ANA DE LARRIVA
Se escuchaba la música ya a lo lejos y la caravana de coches aparcados avanzaba el percal. Mucha fe, tradición y, como no, las imprescindibles rosquillas –podían sumarse más de media docena de puestos ambulantes–, en una romería histórica. Precediendo al San Blas, la Virgen de las Candelas, una de las advocaciones más antiguas de Nuestra Señora, se puso ayer, como todos los años, sus mejores galas en Castrelos para su Purificación. El buen tiempo no faltó, en una jornada despejada con el sol calentando los ánimos.
La misa solemne en la iglesia de la parroquia se volvió multitudinaria. Se conmemoraba, también, la presentación de Jesucristo en el templo. Muchos fieles se congregaron alrededor del atrio, al no poder entrar en el templo. Conversaban de pie, o sentados en las bancadas de piedra y dentro de la iglesia muchos se quedaron en pie. Alguna mujer, previsora, se había traído una silla plegable de casa y pudo presenciar sentada la ceremonia.
Varios centenares de devotos esperaron después la salida de la Virgen y el Niño, y la acompañaron a lo largo de su procesión en torno al recinto religioso, uniéndose al recorrido que también paseaba las imágenes de San Roque, San Blas –que celebra hoy su fiest a– y San Antonio, con Jesús en brazos.
La parte musical del recorrido la puso la charanga Air Jalisia, que se situó en medio de la comitiva y amenizó el recorrido. A pesar de ser la afluencia elevada, el hecho de que se tratase de un día laborable restó la presencia de muchos asiduos, y se echaba de menos, sobre todo, la presencia infantil. Apenas un par de niños jugaban y curioseaban en los puestos de la fiesta, que ofrecían las tradicionales golosinas, almendras garrapiñadas, rosquillas tradicionales y hojaldradas y algún que otro trebejo. No faltaban las ruedas giratorias que llevan una pelota dentro y, al guiarlas con un palo, emiten un gracioso sonido, ni los aparatos para fabricar pompas de jabón.

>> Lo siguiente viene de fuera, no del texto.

Lemma visits_inv ys b P :
  beam_shape b → beam_order b → (∀ y, y ∈ ys → rtc (λ u v, v ∈ links u) entry y) →
  open_only (λ x, x ∈ b_candidates b ∨ P x) b →
  let b' := foldl visit b ys in
  beam_order b' ∧ open_only (λ x, x ∈ b_candidates b' ∨ P x) b' ∧
  b_visited b ⊆ b_visited b' ∧ ∀ y, y ∈ ys → y ∈ b_visited b'.
Proof using distances_ok.
  revert b. induction ys as [|y ys IH]; intros b Hs Hb Hys Hopen; simpl.
  { split_and!; [done..|]. by intros y ?%elem_of_nil. }
  destruct (visit_mono b y) as [Hsub Hy].
  destruct (IH (visit b y)) as (Hb' & Hopen' & Hsub' & Hall).
  - apply visit_shape; [done|]. apply Hys. by apply elem_of_cons; left.
  - apply visit_order; [done| |done]. apply Hys. by apply elem_of_cons; left.
  - intros z Hz. apply Hys. by apply elem_of_cons; right.
  - by apply visit_open.
  - split_and!; [done..|by etrans|]. intros z [->|Hz]%elem_of_cons; [by apply Hsub'|by apply Hall].
Qed.

(** *** The loop *)

Lemma pop_order b cur rest :
  beam_shape b → beam_order b → MinHeap.pop (b_candidates b) = Some (cur, rest) →
  beam_order (mkBeam (b_visited b) rest (b_results b)) ∧ item_of cur ∧
  ∀ x, x ∈ b_candidates b → d_leb (hi_dist cur) (hi_dist x) = true.
Proof using distances_ok.
  intros [_ Hci _ _ _ _ _] [Hrh Hch Hbest] Hpop.
  assert (heap (H := MinHeap.order) rest) as Hh'
    by (eapply (heap_pop_heap (H := MinHeap.order)); [by apply items_ok|done..]).
  apply (heap_pop_perm (H := MinHeap.order)) in Hpop as [Hp Hpk].
  assert (Forall item_of (cur :: rest)) as [Hcur _]%Forall_cons by (by rewrite <-Hp).
  split_and!; [by constructor|done|]. intros x Hx.
  eapply (heap_root (H := MinHeap.order) (b_candidates b)); [by apply items_ok|done..].
Qed.

(** When the closest candidate is farther than every result, no result is a
    candidate any more. *)
Lemma break_closes b cur rest :
  beam_shape b → beam_order b → open_only (λ x, x ∈ b_candidates b) b →
  MinHeap.pop (b_candidates b) = Some (cur, rest) →
  farther_than_worst (hi_dist cur) (b_results b) = true → open_only (λ _, False) b.
Proof using distances_ok.
  intros Hs Ho Hopen Hpop Hfar x Hx. destruct (Hopen x Hx) as [Hxc|?]; [|by right].
  destruct (pop_order b cur rest Hs Ho Hpop) as (_ & Hcur & Hmin).
  destruct (worst_result (b_results b)) as (w & Hpk & Hw & Hmax); [apply Ho|apply Hs|apply Hs|].
  unfold farther_than_worst in Hfar. rewrite Hpk in Hfar.
  assert (item_of x) as Hxi by (pose proof (bs_results_items b Hs) as Hall; rewrite Forall_forall in Hall; by apply Hall).
  assert (d_leb (hi_dist cur) (hi_dist w) = true) as Hle.
  { apply (d_leb_trans _ (hi_dist x)); [by apply item_of_ok..|by apply Hmin|by apply Hmax]. }
  rewrite d_leb_ltb, Hfar in Hle by (by apply item_of_ok). done.
Qed.

Lemma beam_loop_settles fuel b b' :
  beam_shape b → beam_order b → open_only (λ x, x ∈ b_candidates b) b → beam_loop fuel b = Some b' →
  beam_order b' ∧ open_only (λ _, False) b' ∧ b_visited b ⊆ b_visited b'.
Proof using distances_ok.
  revert b. induction fuel as [|fuel IH]; intros b Hs Ho Hopen; simpl; [done|].
  destruct (MinHeap.pop (b_candidates b)) as [[cur rest]|] eqn:Hpop.
  - destruct (pop_order b cur rest Hs Ho Hpop) as (Ho' & Hcur & Hmin).
    destruct (pop_shape b cur rest Hs Hpop) as (Hs' & Hp & Hreach).
    destruct (_ && _) eqn:Hbreak.
    + intros [= <-]. apply andb_true_iff in Hbreak as [_ Hfar]. split_and!; [done| |done].
      intros x Hx. exact (break_closes b cur rest Hs Ho Hopen Hpop Hfar x Hx).
    + destruct (visits_inv (links (hi_id cur)) (mkBeam (b_visited b) rest (b_results b)) (λ x, x = cur))
        as (Hov & Hopen' & Hsub & Hall); [done..| |].
      * intros x Hx. destruct (Hopen x Hx) as [Hc|]; [left|by right]. rewrite Hp, elem_of_cons in Hc. simpl. tauto.
      * intros Hloop. destruct (IH _ (visits_shape _ _ Hs' Hreach) Hov) as (Ho'' & Hopen'' & Hs''); [|exact Hloop|].
        -- intros x Hx. destruct (Hopen' x Hx) as [[?| ->]|?]; auto.
        -- split_and!; [done..|]. by etrans.
  - apply heap_pop_None in Hpop. intros [= <-]. split_and!; [done| |done].
    intros x Hx. destruct (Hopen x Hx) as [Hc|]; [|by right]. rewrite Hpop in Hc. by apply elem_of_nil in Hc.
Qed.

Lemma first_beam_order n : map_get entry nodes = Some n →
  let b := first_beam q entry n in beam_order b ∧ open_only (λ x, x ∈ b_candidates b) b.
Proof.
  clear distances_ok. intros Hn. split; [|intros x Hx; by left]. constructor; simpl.
  - intros [|[|c]] ? x y Hx Hy; simplify_eq/=; lia.
  - intros [|[|c]] ? x y Hx Hy; simplify_eq/=; lia.
  - intros v nv ->%list_elem_of_singleton Hnv. left. by apply list_elem_of_singleton.
Qed.

(** What the search of a layer returns where the distances are numbers: items
    in ascending order, the best of a set of visited nodes that are reachable
    from the entry and contain every link of a result. *)
Record layer_best (found : list HeapItem) : Prop := {
  lb_sorted : StronglySorted (λ a b, d_leb (hi_dist a) (hi_dist b) = true) found;
  lb_visited : ∃ visited : list Z,
    entry ∈ visited ∧
    (∀ v, v ∈ visited → rtc (λ x y, y ∈ links x) entry v) ∧
    (∀ x y, x ∈ found → y ∈ links (hi_id x) → y ∈ visited) ∧
    (∀ v n, v ∈ visited → map_get v nodes = Some n →
       v ∈ hi_id <$> found ∨ ef ≤ length found ∧ not_closer found (distance q (n_vector n)));
}.

(** The insertion sort of items whose distances are numbers. *)
Lemma toSortedAsc_sorted xs : Forall item_ok xs →
  StronglySorted (λ a b, d_leb (hi_dist a) (hi_dist b) = true) (MaxHeap.toSortedAsc xs).
Proof.
  clear distances_ok. unfold MaxHeap.toSortedAsc. induction 1 as [|x xs Hx Hxs IH]; simpl; [constructor|].
  assert (Forall item_ok (js_sort (λ a b, negb (d_ltb (hi_dist b) (hi_dist a))) xs)) as Hok by (by rewrite js_sort_perm).
  revert IH Hok. generalize (js_sort (λ a b, negb (d_ltb (hi_dist b) (hi_dist a))) xs). clear Hxs xs.
  induction l as [|y ys IHy]; simpl; intros Hs Hok; [repeat constructor|].
  apply StronglySorted_inv in Hs as [Hs Hall]. apply Forall_cons in Hok as [Hy Hok].
  rewrite <-d_leb_ltb by done. destruct (d_leb (hi_dist x) (hi_dist y)) eqn:Hxy.
  - constructor; [by constructor|]. constructor; [done|]. rewrite Forall_forall in *.
    intros z Hz. apply (d_leb_trans _ (hi_dist y)); [done|done|by apply Hok|done|by apply Hall].
  - constructor; [by apply IHy|]. rewrite js_insert_perm. constructor; [|done].
    apply d_ltb_leb; [done..|]. rewrite d_leb_ltb in Hxy by done. by destruct (d_ltb _ _).
Qed.

Lemma searchLayer_best n : map_get entry nodes = Some n → layer_best (searchLayer nodes q ef layer entry).
Proof using distances_ok.
  intros Hn. unfold searchLayer. rewrite Hn.
  destruct (first_beam_shape n Hn) as (Hs & Hm). destruct (first_beam_order n Hn) as (Ho & Hopen).
  destruct (beam_loop_returns (S (length nodes)) (first_beam q entry n)) as [b Hloop]; [lia|]. rewrite Hloop.
  destruct (beam_loop_settles _ _ b Hs Ho Hopen Hloop) as (Ho' & Hopen' & Hsub).
  pose proof (beam_loop_shape _ _ b Hs Hloop) as Hs'. pose proof (toSortedAsc_perm (b_results b)) as Hp.
  constructor.
  - apply toSortedAsc_sorted, items_ok. apply Hs'.
  - exists (b_visited b). split_and!.
    + apply Hsub. simpl. by apply list_elem_of_singleton.
    + apply Hs'.
    + intros x y. rewrite Hp. intros Hx Hy. destruct (Hopen' x Hx) as [[]|Hall]. by apply Hall.
    + intros v nv Hv Hnv. unfold not_closer. setoid_rewrite Hp. by apply (bo_best b Ho').
Qed.
End beam.

(** ** The graph *)

Definition has_layer (nodes : list (Z * Node)) (lc : nat) (y : Z) : Prop :=
  ∃ n, map_get y nodes = Some n ∧ lc < length (n_neighbors n).

(** The neighbours of a node on a layer: distinct, at most [2 * m], other nodes
    that are on the layer too. *)
Definition links_ok (nodes : list (Z * Node)) (m : nat) (id : Z) (lc : nat) (ids : list Z) : Prop :=
  NoDup ids ∧ length ids ≤ m * 2 ∧ ∀ y, y ∈ ids → y ≠ id ∧ has_layer nodes lc y.

Definition graph_ok (nodes : list (Z * Node)) (m : nat) : Prop :=
  ∀ id n lc ids, map_get id nodes = Some n → n_neighbors n !! lc = Some ids → links_ok nodes m id lc ids.

Definition unlinked (nodes : list (Z * Node)) (id : Z) (lc : nat) : Prop := ∀ y, id ∉ links nodes lc y.

(** What linking never changes: ids, chunk ids, vectors and the number of layers. *)
Definition shape (nodes : list (Z * Node)) : list (Z * (string * list double * nat)) :=
  prod_map id (λ n, (n_chunkId n, n_vector n, length (n_neighbors n))) <$> nodes.

Lemma shape_get nodes id : map_get id (shape nodes) =
  (λ n, (n_chunkId n, n_vector n, length (n_neighbors n))) <$> map_get id nodes.
Proof. induction nodes as [|[k n] l IH]; simpl; [done|]. by case_decide. Qed.

Lemma shape_keys nodes : (shape nodes).*1 = nodes.*1.
Proof. unfold shape. rewrite <-list_fmap_compose. by apply list_fmap_ext. Qed.

Lemma shape_has_layer nodes nodes' lc y : shape nodes' = shape nodes → has_layer nodes lc y → has_layer nodes' lc y.
Proof.
  intros Hsh (n & Hn & Hlt). pose proof (shape_get nodes' y) as Hg. rewrite Hsh, shape_get, Hn in Hg. simpl in Hg.
  destruct (map_get y nodes') as [n'|] eqn:Hn'; [|done]. injection Hg as _ _ Hl. exists n'. rewrite <-Hl. auto.
Qed.

Lemma has_layer_le nodes lc lc' y : lc' ≤ lc → has_layer nodes lc y → has_layer nodes lc' y.
Proof. intros Hle (n & Hn & Hlt). exists n. split; [done|lia]. Qed.

Definition relink (id : Z) (n : Node) (lc : nat) (ids : list Z) (nodes : list (Z * Node)) : list (Z * Node) :=
  map_set id (mkNode (n_chunkId n) (n_vector n) (<[lc := ids]> (n_neighbors n))) nodes.

Lemma relink_shape id n lc ids nodes : map_get id nodes = Some n → shape (relink id n lc ids nodes) = shape nodes.
Proof.
  unfold relink, shape. induction nodes as [|[k n'] l IH]; simpl; [done|]. case_decide as Hk; simpl; intros Hn.
  - simplify_eq. by rewrite length_insert.
  - f_equal. by apply IH.
Qed.

Lemma relink_links id n lc ids nodes lc' y : map_get id nodes = Some n → lc < length (n_neighbors n) →
  links (relink id n lc ids nodes) lc' y = if decide (y = id ∧ lc' = lc) then ids else links nodes lc' y.
Proof.
  intros Hn Hlt. unfold links, relink. destruct (decide (y = id)) as [->|Hne].
  - rewrite map_get_set_eq, Hn. simpl. destruct (decide (lc' = lc)) as [->|Hlc].
    + rewrite decide_True by done. by rewrite list_lookup_insert_eq.
    + rewrite decide_False by naive_solver. by rewrite list_lookup_insert_ne.
  - rewrite map_get_set_ne by done. by rewrite decide_False by naive_solver.
Qed.

Lemma graph_ok_links nodes m lc x : graph_ok nodes m → links_ok nodes m x lc (links nodes lc x).
Proof.
  intros Hg. unfold links. destruct (map_get x nodes) as [n|] eqn:Hn.
  - destruct (n_neighbors n !! lc) as [ids|] eqn:Hl; [by eapply Hg|]. split_and!; simpl; [constructor|lia|set_solver].
  - split_and!; simpl; [constructor|lia|set_solver].
Qed.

Al término de la peregrinación, muchos vecinos tuvieron que abandonar la fiesta sin poder quedarse a bailar. "Temos que facer a comida, que nos veñen os fillos comer á casa", se comentaba en un grupo de amigas. Ante un público más reducido, se produjo la lectura de los ganadores del "Sorteo dos avós". En el certamen se elegían los "abuelos" de la zona. En esta ocasión, los homenajeados fueron Ángel Costas y Mercedes Pérez, que no subieron a recoger sus placas por no encontrarse presentes en el acto.
La romería se completó con el son de gaitas de la banda Queixume, y una nueva actuación de la Air de Jalisia consiguió movilizar a algunas parejas de espontáneos, que se arrancaron con una divertida danza pachanguera.
En unas mesa habilitadas para tal efecto era posible degustar diferentes productos gastronómicos y muchos se quedaron a brindar por la zona con un buen vino del país.